Exercise description: Output the data below line for line, exactly, up to and including the line where "server and then" appears.
===== Data listing =====
(* ===== verification/Shutdown.v ===== *)
(** * Stopping the signaling process ([main] of [src/src/bin/signaling.rs])

    After the interrupt, [main] stops the two transports, waits for the browsers'
    server and then for the gRPC server, and only then stops the event loop.  One
    label per task that moves.  The gRPC server is another crate's: as documented,
    a graceful stop takes no new streams and ends once the open ones have. *)

From S2P Require Import Prelude.

(** Where [main] is: before the interrupt, or awaiting one of the three tasks. *)
Inductive Main := Serving | AwaitWs | AwaitGrpc | AwaitCollider | Down.

#[export] Instance main_eq_dec : EqDecision Main.
Proof. solve_decision. Defined.

(** The open browser and worker sessions, whether each server still takes new
    ones, and whether the event loop runs. *)
Record Process := mk_Process {
  main : Main;
  browsers : nat;
  ws_listening : bool;
  workers : nat;
  grpc_listening : bool;
  event_loop_running : bool;
}.

(** The state once [main] has spawned the tasks. *)
Definition new_process : Process := mk_Process Serving 0 true 0 true true.

(** [transport_stop_tx] has been sent on. *)
Definition transports_stopped (p : Process) : bool := negb (bool_decide (main p = Serving)).

Inductive Label :=
  | Interrupt
  | BrowserConnects
  | BrowserEnds
  | WsServerStops
  | WorkerOpens
  | WorkerHangsUp
  | EventLoopClosesWorker
  | GrpcServerStops
  | WsJoined
  | GrpcJoined
  | EventLoopJoined.

Definition with_main (p : Process) (m : Main) : Process :=
  mk_Process m (browsers p) (ws_listening p) (workers p) (grpc_listening p) (event_loop_running p).

Definition with_browsers (p : Process) (n : nat) : Process :=
  mk_Process (main p) n (ws_listening p) (workers p) (grpc_listening p) (event_loop_running p).

Definition with_workers (p : Process) (n : nat) : Process :=
  mk_Process (main p) (browsers p) (ws_listening p) n (grpc_listening p) (event_loop_running p).

(** One move; [None] when it is not enabled.  The event loop closes a worker's
    session on its own account while it runs ([EventLoopClosesWorker]); joining
    it is its graceful stop, which closes the sessions that are left. *)
Definition step (l : Label) (p : Process) : option Process :=
  match l with
  | Interrupt => if bool_decide (main p = Serving) then Some (with_main p AwaitWs) else None
  | BrowserConnects => if ws_listening p then Some (with_browsers p (S (browsers p))) else None
  | BrowserEnds => match browsers p with S n => Some (with_browsers p n) | O => None end
  | WsServerStops =>
      if transports_stopped p && ws_listening p
      then Some (mk_Process (main p) (browsers p) false (workers p) (grpc_listening p) (event_loop_running p))
      else None
  | WorkerOpens => if grpc_listening p then Some (with_workers p (S (workers p))) else None
  | WorkerHangsUp => match workers p with S n => Some (with_workers p n) | O => None end
  | EventLoopClosesWorker =>
      match workers p with
      | S n => if event_loop_running p then Some (with_workers p n) else None
      | O => None
      end
  | GrpcServerStops =>
      if transports_stopped p && grpc_listening p
      then Some (mk_Process (main p) (browsers p) (ws_listening p) (workers p) false (event_loop_running p))
      else None
  | WsJoined =>
      if bool_decide (main p = AwaitWs) && negb (ws_listening p) && (browsers p =? 0)%nat
      then Some (with_main p AwaitGrpc) else None
  | GrpcJoined =>
      if bool_decide (main p = AwaitGrpc) && negb (grpc_listening p) && (workers p =? 0)%nat
      then Some (with_main p AwaitCollider) else None
  | EventLoopJoined =>
      if bool_decide (main p = AwaitCollider)
      then Some (mk_Process Down (browsers p) (ws_listening p) 0 (grpc_listening p) false) else None
  end.

Fixpoint steps (ls : list Label) (p : Process) : option Process :=
  match ls with
  | [] => Some p
  | l :: ls => p ← step l p; steps ls p
  end.

(** ** The order of the stop *)

Definition past_ws (m : Main) : bool :=
  match m with AwaitGrpc | AwaitCollider | Down => true | _ => false end.

Definition past_grpc (m : Main) : bool := match m with AwaitCollider | Down => true | _ => false end.

(** The browsers' server is gone before the gRPC server is awaited, and both
    before the event loop is told to stop. *)
Definition ordered (p : Process) : Prop :=
  (past_ws (main p) = true → ws_listening p = false ∧ browsers p = 0) ∧
  (past_grpc (main p) = true → grpc_listening p = false ∧ workers p = 0) ∧
  event_loop_running p = negb (bool_decide (main p = Down)).

(** Case analysis of one move; the invariant's implications are used where they
    apply. *)
Ltac run_step H :=
  repeat (case_match; simplify_eq/=); bool_to_prop; simplify_eq/=;
  repeat match goal with K : true = true → _ |- _ => specialize (K eq_refl) end;
  destruct_and?; subst; split_and?; intros; destruct_and?; try done.

Lemma step_ordered l p p' : ordered p → step l p = Some p' → ordered p'.
Proof.
  destruct p as [m b ws w g e]. unfold ordered. cbn. intros (Hw & Hg & He) Hstep.
  destruct l, m; cbn in *; run_step Hstep.
Qed.

Lemma steps_ordered ls p p' : ordered p → steps ls p = Some p' → ordered p'.
Proof.
  revert p. induction ls as [|l ls IH]; intros p Hp Hrun; cbn in Hrun; [by simplify_eq|].
  destruct (step l p) as [p1|] eqn:Hstep; [|done]. cbn in Hrun. eauto using step_ordered.
Qed.

Lemma moves_app ls ls' p p1 p2 :
  steps ls p = Some p1 → steps ls' p1 = Some p2 → steps (ls ++ ls') p = Some p2.
Proof.
  revert p. induction ls as [|l ls IH]; intros p H1 H2; cbn in *; [by simplify_eq|].
  destruct (step l p) as [p'|]; [|done]. cbn in *. eauto.
Qed.

(** The worker's session ends only when the worker hangs up or the event loop
    closes it. *)
Definition ends_worker (l : Label) : bool :=
  match l with WorkerHangsUp | EventLoopClosesWorker => true | _ => false end.

Lemma steps_keep_workers ls p p' :
  ordered p → past_grpc (main p) = false → 0 < workers p →
  Forall (λ l, ends_worker l = false) ls → steps ls p = Some p' →
  past_grpc (main p') = false ∧ workers p ≤ workers p'.
Proof.
  revert p. induction ls as [|l ls IH]; intros p Hp Hm Hw Hall Hrun; cbn in Hrun; [by simplify_eq|].
  apply list.Forall_cons in Hall as [Hl Hall]. destruct (step l p) as [p1|] eqn:Hstep; [|done].
  assert (H1 : past_grpc (main p1) = false ∧ workers p ≤ workers p1).
  { clear Hrun Hp. destruct p as [m b ws w g e].
    destruct l, m; cbn in *; try done; run_step Hstep; lia. }
  destruct H1 as [H1 H2]. destruct (IH p1) as [H3 H4]; [by eapply step_ordered|done|lia|done|done|].
  split; [done|lia].
Qed.

(** ** Theorems *)

(** The moves left to a stopping process whose browsers' server still listens,
    or not, and which has no worker. *)
Definition finish (p : Process) : list Label :=
  match main p with
  | Serving | Down => []
  | AwaitWs =>
      (if ws_listening p then [WsServerStops] else []) ++ replicate (browsers p) BrowserEnds ++
      [WsJoined] ++ (if grpc_listening p then [GrpcServerStops] else []) ++ [GrpcJoined; EventLoopJoined]
  | AwaitGrpc => (if grpc_listening p then [GrpcServerStops] else []) ++ [GrpcJoined; EventLoopJoined]
  | AwaitCollider => [EventLoopJoined]
  end.

Lemma steps_browsers_end n m ws w g e :
  steps (replicate n BrowserEnds) (mk_Process m n ws w g e) = Some (mk_Process m 0 ws w g e).
Proof. induction n as [|n IH]; [done|]. exact IH. Qed.

(** Once interrupted, a process without workers reaches its end by its own moves. *)
Theorem shutdown_completes ls p :
  steps ls new_process = Some p → main p ≠ Serving → workers p = 0 →
  ∃ p', steps (finish p) p = Some p' ∧ main p' = Down ∧
    Forall (λ l, ends_worker l = false ∧ l ≠ BrowserConnects ∧ l ≠ WorkerOpens) (finish p).
Proof.
  intros Hrun Hm Hw. assert (Hp : ordered p) by (eapply steps_ordered; [|exact Hrun]; by split_and!).
  destruct p as [m b ws w g e]. unfold ordered in Hp. cbn in *. destruct Hp as (Hb & Hg & _). subst w.
  assert (Hrep : ∀ n, Forall (λ l, ends_worker l = false ∧ l ≠ BrowserConnects ∧ l ≠ WorkerOpens)
                       (replicate n BrowserEnds)) by (intros n; by apply Forall_replicate).
  destruct m; [done| | | |].
  - exists (mk_Process Down 0 false 0 false false). split_and!; [|done|].
    + unfold finish. cbn. destruct ws; eapply moves_app; try (apply steps_browsers_end || reflexivity);
        (eapply moves_app; [apply steps_browsers_end|]); by destruct g.
    + unfold finish. cbn. rewrite !Forall_app. split_and!; [by destruct ws; repeat constructor|done|].
      destruct g; by repeat constructor.
  - destruct (Hb eq_refl) as [-> ->]. exists (mk_Process Down 0 false 0 false false).
    destruct g; split_and!; try done; by repeat constructor.
  - destruct (Hb eq_refl) as [-> ->], (Hg eq_refl) as [-> _]. exists (mk_Process Down 0 false 0 false false).
    split_and!; try done; by repeat constructor.
  - exists (mk_Process Down b ws 0 g e). split_and!; try done; by repeat constructor.
Qed.

(** C29: As long as a worker's session is open the interrupted signaling process does not stop:
    the event loop, whose end would close that session, is told to stop only after the gRPC
    server has ended, which waits for the session. *)
Theorem shutdown_waits_for_workers ls p ls' p' :
  steps ls new_process = Some p → past_grpc (main p) = false → 0 < workers p →
  Forall (λ l, ends_worker l = false) ls' → steps ls' p = Some p' →
  main p' ≠ Down ∧ event_loop_running p' = true ∧ workers p ≤ workers p' ∧
  step GrpcJoined p' = None ∧ step EventLoopJoined p' = None.
Proof.
  intros Hrun Hm Hw Hall Hrun'.
  assert (Hp : ordered p) by (eapply steps_ordered; [|exact Hrun]; by split_and!).
  destruct (steps_keep_workers _ _ _ Hp Hm Hw Hall Hrun') as [Hm' Hw'].
  destruct (steps_ordered _ _ _ Hp Hrun') as (_ & _ & He).
  destruct p' as [m b ws w g e]. cbn in *. assert (Hz : (w =? 0)%nat = false) by (apply Nat.eqb_neq; lia).
  rewrite He. split_and!; [by destruct m|by destruct m|done| |by destruct m].
  rewrite Hz, andb_false_r. done.
Qed.

(** ** Witnesses *)

(** A browser and a worker connect, then the process is interrupted. *)
Definition sample_run : list Label := [BrowserConnects; WorkerOpens; Interrupt].

Lemma shutdown_completes_witness :
  ∃ p p', steps [BrowserConnects; Interrupt] new_process = Some p ∧ steps (finish p) p = Some p' ∧
    main p' = Down.
Proof.
  destruct (shutdown_completes [BrowserConnects; Interrupt] (mk_Process AwaitWs 1 true 0 true true))
    as (p' & H1 & H2 & _); [reflexivity|done|reflexivity|]. by eexists _, p'.
Defined.

Lemma shutdown_waits_for_workers_witness :
  ∃ p, steps (sample_run ++ [WsServerStops; BrowserEnds; WsJoined; GrpcServerStops]) new_process = Some p ∧
    main p = AwaitGrpc ∧ step GrpcJoined p = None.
Proof.
  eexists. split; [reflexivity|]. split; [reflexivity|].
  refine (proj1 (proj2 (proj2 (proj2 (shutdown_waits_for_workers sample_run
    (mk_Process AwaitWs 1 true 1 true true) [WsServerStops; BrowserEnds; WsJoined; GrpcServerStops] _
    _ _ _ _ _))))); [reflexivity|reflexivity|vm_compute; lia|by repeat constructor|reflexivity].
Defined.
(* ===== verification/Cli.v ===== *)
(** * Command lines ([src/src/bin/apprtc.rs], [src/src/bin/sfu.rs],
      [src/src/tls.rs]) and the construction of gRPC endpoints

    From the arguments to the configurations of the services: the checks on the
    URLs, the generated instance ids, the certificates. *)

From S2P Require Import Prelude Wire GrpcServer Params SfuSession.

(** ** URLs and files *)

(** The parts of a [url::Url]; [url_text] is [to_string]. *)
Class UrlParts `{UrlLib} : Type := {
  url_scheme : Url → string;
  host_str : Url → option string;
  url_port : Url → option N;
  url_path : Url → string;
  url_fragment : Url → option string;
  url_text : Url → string;
}.

(** What the URL standard says of the web schemes: such a URL has a host. *)
Class UrlPartsLaws `{U : UrlLib} (UP : UrlParts) : Prop :=
  host_nonempty : ∀ u h, url_scheme u = "http" ∨ url_scheme u = "https" →
    host_str u = Some h → h ≠ EmptyString.

(** [std::fs::read], and the two files compiled into the binaries. *)
Class Files : Type := {
  read_file : string → result bytes string;
  bundled_certificate : bytes;
  bundled_private_key : bytes;
}.

(** ** Certificates *)

(** [tls_pem]. *)
Definition tls_pem `{Files} (certificate private_key : string) : result (bytes * bytes) string :=
  if is_empty certificate && is_empty private_key then Ok (bundled_certificate, bundled_private_key)
  else if negb (is_empty certificate) && negb (is_empty private_key) then
    let? c := map_err (λ _, "failed to read certificate " +:+ certificate) (read_file certificate) in
    let? k := map_err (λ _, "failed to read private key " +:+ private_key) (read_file private_key) in
    Ok (c, k)
  else Err "--certificate and --private-key must be supplied together".

(** ** Instance ids *)

(** [{:032x}] of a [u128], for 32 digits. *)
Fixpoint show_hex (digits : nat) (n : N) (acc : string) : string :=
  match digits with
  | O => acc
  | S digits' => show_hex digits' (n / 16) (String (hex_digit (n mod 16)) acc)
  end.

Definition show_hex32 (n : N) : string := show_hex 32 n EmptyString.

(** The instance id that [GrpcAuthority::connect] draws. *)
Definition apprtc_instance_id (random : N) : string := "apprtc-" +:+ show_hex32 random.

(** The instance id of a worker: the one given, or a drawn one. *)
Definition sfu_instance_id (given : string) (random : N) : string :=
  if is_empty given then "sfu-" +:+ show_hex32 random else given.

(** ** Log levels *)

Inductive Level := Error | Warn | Info | Debug | Trace.

(** [log::LevelFilter]. *)
Inductive LevelFilter := FilterOff | FilterError | FilterWarn | FilterInfo | FilterDebug | FilterTrace.

(** [From<Level> for LevelFilter]. *)
Definition level_filter (level : Level) : LevelFilter :=
  match level with
  | Error => FilterError
  | Warn => FilterWarn
  | Info => FilterInfo
  | Debug => FilterDebug
  | Trace => FilterTrace
  end.

(** ** Endpoints *)

(** How a channel is secured: not at all, with the certificate checked against
    the public roots, or with any certificate. *)
Inductive Security :=
  | Cleartext
  | Verified (domain : string)
  | Unverified (domain : string).

(** [Endpoint::from_shared]. *)
Class EndpointLib : Type := endpoint_from_shared : string → result unit string.

Section cli.
Context `{U : UrlLib, UP : !UrlParts, EL : EndpointLib}.

(** The two endpoint constructors, which differ in their messages. *)
Definition endpoint (scheme_message host_message url : string) (insecure_tls : bool)
  : result Security string :=
  let? parsed := url_parse url in
  ensure? String.eqb (url_scheme parsed) "http" || String.eqb (url_scheme parsed) "https"
    else scheme_message in
  let? shared := endpoint_from_shared url in
  if String.eqb (url_scheme parsed) "https" then
    let? domain := ok_or (host_str parsed) host_message in
    Ok (if insecure_tls then Unverified domain else Verified domain)
  else Ok Cleartext.

(** [grpc_endpoint] of the worker. *)
Definition grpc_endpoint : string → bool → result Security string :=
  endpoint "--grpc-url must use http or https" "gRPC URL has no host".

(** [GrpcAuthority::connect]: the security of the channel and the instance id. *)
Definition connect (url : string) (insecure_tls : bool) (random : N) : result (Security * string) string :=
  let? security := endpoint "signaling gRPC URL must use http or https" "signaling gRPC URL has no host"
                     url insecure_tls in
  Ok (security, apprtc_instance_id random).

(** ** AppRTC *)

(** The arguments of [apprtc]. *)
Record ApprtcCli := mk_ApprtcCli {
  c_host_ip : string;
  c_port : N;
  c_web_root : string;
  c_public_url : string;
  c_ws_url : string;
  c_grpc_url : string;
  c_insecure_tls : bool;
  c_tls : bool;
  c_certificate : string;
  c_private_key : string;
  c_ice_server_urls : list string;
  c_ice_server_base_url : string;
  c_ice_server_api_key : string;
  c_header_message : string;
  c_bypass_join_confirmation : bool;
  c_debug : bool;
  c_level : Level;
  c_output_log_file : string;
}.

(** The host of the public URL, with its port when it is not the scheme's. *)
Definition public_host (host : string) (port : option N) : string :=
  match port with
  | Some port => host +:+ ":" +:+ show_u64 port
  | None => host
  end.

(** [main] of [apprtc] up to the room server: the configuration, the security of
    the signaling channel and the instance id. *)
Definition apprtc_main (cli : ApprtcCli) (random : N) : result (Params.Config * Security * string) string :=
  let? public := url_parse (c_public_url cli) in
  let scheme := url_scheme public in
  ensure? String.eqb scheme "http" || String.eqb scheme "https"
    else "--public-url must use http or https" in
  let? host := ok_or (host_str public) "--public-url has no host" in
  let? ws_url := url_parse (trim_end_slashes (c_ws_url cli)) in
  ensure? (String.eqb (url_scheme ws_url) "ws" || String.eqb (url_scheme ws_url) "wss")
          && bool_decide (host_str ws_url ≠ None) && String.eqb (url_path ws_url) "/ws"
          && bool_decide (url_query ws_url = None) && bool_decide (url_fragment ws_url = None)
    else "--ws-url must be a ws:// or wss:// URL ending in /ws" in
  let? connected := connect (c_grpc_url cli) (c_insecure_tls cli) random in
  Ok (Params.mk_Config (c_web_root cli) (public_host host (url_port public))
        (String.eqb scheme "https") (url_text ws_url) [] (c_ice_server_urls cli)
        (c_ice_server_base_url cli) (c_ice_server_api_key cli) (c_header_message cli)
        (c_bypass_join_confirmation cli), connected.1, connected.2).
End cli.

(** ** SFU *)

(** The arguments of [sfu]. *)
Record SfuCli := mk_SfuCli {
  s_host_ip : IpAddr;
  s_port : N;
  s_tls : bool;
  s_redirect_url : string;
  s_certificate : string;
  s_private_key : string;
  s_media_public_ip : option IpAddr;
  s_media_port_min : N;
  s_media_port_max : N;
  s_grpc_url : string;
  s_insecure_tls : bool;
  s_max_rooms : N;
  s_max_clients : N;
  s_instance_id : string;
  s_debug : bool;
  s_level : Level;
  s_output_log_file : string;
}.

(** The configuration that [main] of [sfu] runs the service with. *)
Definition sfu_main (cli : SfuCli) (random : N) : SfuSession.Config :=
  SfuSession.mk_Config (s_host_ip cli) (opt_default (s_host_ip cli) (s_media_public_ip cli))
    (s_media_port_min cli) (s_media_port_max cli) (s_grpc_url cli) (s_insecure_tls cli)
    (s_max_rooms cli) (s_max_clients cli) (sfu_instance_id (s_instance_id cli) random).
=====
Answer to the problem:
(* ===== verification/Shutdown.v ===== *)
(** * Stopping the signaling process ([main] of [src/src/bin/signaling.rs])

    After the interrupt, [main] stops the two transports, waits for the browsers'
    server and then for the gRPC server, and only then stops the event loop.  One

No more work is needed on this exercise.